• _DESCRIPTION OF THE TASK_: Once the line containing "else if negb (signaturesVerify" has been printed, stop; print every line before it exactly, starting at the top of the material below.
*** DATA FOR THE TASK ***
(** Modelled from the spec: the checks of section 4.5, in order, on
    block [block] at position [k] of the chain of participant [P];
    [previous] is the block before it.  The expected index and the
    links to the block before are those of the chain of [P]: the other
    participants of a block sign the indices of their own chains. *)
Definition checkBlock (P : nat) (k : nat) (previous : option BoundWitness)
    (block : BoundWitness) : option ErrorKind :=
  (* 1. all internal block invariants hold *)
  if negb (invariantsHold block) then Some Malformed
  (* 2. a chain index is extracted from the signed heuristics of every
        participant; that of P is the expected one: 0 at the earliest
        block supplied, incrementing by 1 *)
  else if negb (everyoneSignsIndex block) then Some ChainLinkageInvalid
  else if negb (bool_decide (chainIndexOf (signedOf P block) = Some (N.of_nat k)))
  then Some ChainLinkageInvalid
  (* 3. for k >= 1 the previous hash is byte-equal to the hash of the
        block before, by the algorithm the previous hash declares *)
  else if negb (match previous with
                | None => true
                | Some before =>
                  match previousHashOf (signedOf P block) with
                  | Some h => bool_decide (digest h = hash (algorithm h) before)
                  | None => false
                  end
                end)
  then Some ChainLinkageInvalid
  (* 4. a next public key announced by the block before is among the
        public keys of this block *)
  else if negb (match previous with
                | None => true
                | Some before =>
                  match nextPublicKeyOf (signedOf P before) with
                  | Some p => bool_decide (p ∈ keysOf P block)
                  | None => true
                  end
                end)
  then Some ChainLinkageInvalid
  (* 5. signatures verify against the signing data *)
  else if negb (signaturesVerify (signing_data block)
                  (public_keys block) (signatures block))
  then Some SignatureInvalid
  else None.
*** End of DATA FOR THE TASK ***
• _OUTPUT OF THE TASK_:
(** Modelled from the spec: the checks of section 4.5, in order, on
    block [block] at position [k] of the chain of participant [P];
    [previous] is the block before it.  The expected index and the
    links to the block before are those of the chain of [P]: the other
    participants of a block sign the indices of their own chains. *)
Definition checkBlock (P : nat) (k : nat) (previous : option BoundWitness)
    (block : BoundWitness) : option ErrorKind :=
  (* 1. all internal block invariants hold *)
  if negb (invariantsHold block) then Some Malformed
  (* 2. a chain index is extracted from the signed heuristics of every
        participant; that of P is the expected one: 0 at the earliest
        block supplied, incrementing by 1 *)
  else if negb (everyoneSignsIndex block) then Some ChainLinkageInvalid
  else if negb (bool_decide (chainIndexOf (signedOf P block) = Some (N.of_nat k)))
  then Some ChainLinkageInvalid
  (* 3. for k >= 1 the previous hash is byte-equal to the hash of the
        block before, by the algorithm the previous hash declares *)
  else if negb (match previous with
                | None => true
                | Some before =>
                  match previousHashOf (signedOf P block) with
                  | Some h => bool_decide (digest h = hash (algorithm h) before)
                  | None => false
                  end
                end)
  then Some ChainLinkageInvalid
  (* 4. a next public key announced by the block before is among the
        public keys of this block *)
  else if negb (match previous with
                | None => true
                | Some before =>
                  match nextPublicKeyOf (signedOf P before) with
                  | Some p => bool_decide (p ∈ keysOf P block)
                  | None => true
                  end
                end)
  then Some ChainLinkageInvalid
  (* 5. signatures verify against the signing data *)
  else if negb (signaturesVerify (signing_data block)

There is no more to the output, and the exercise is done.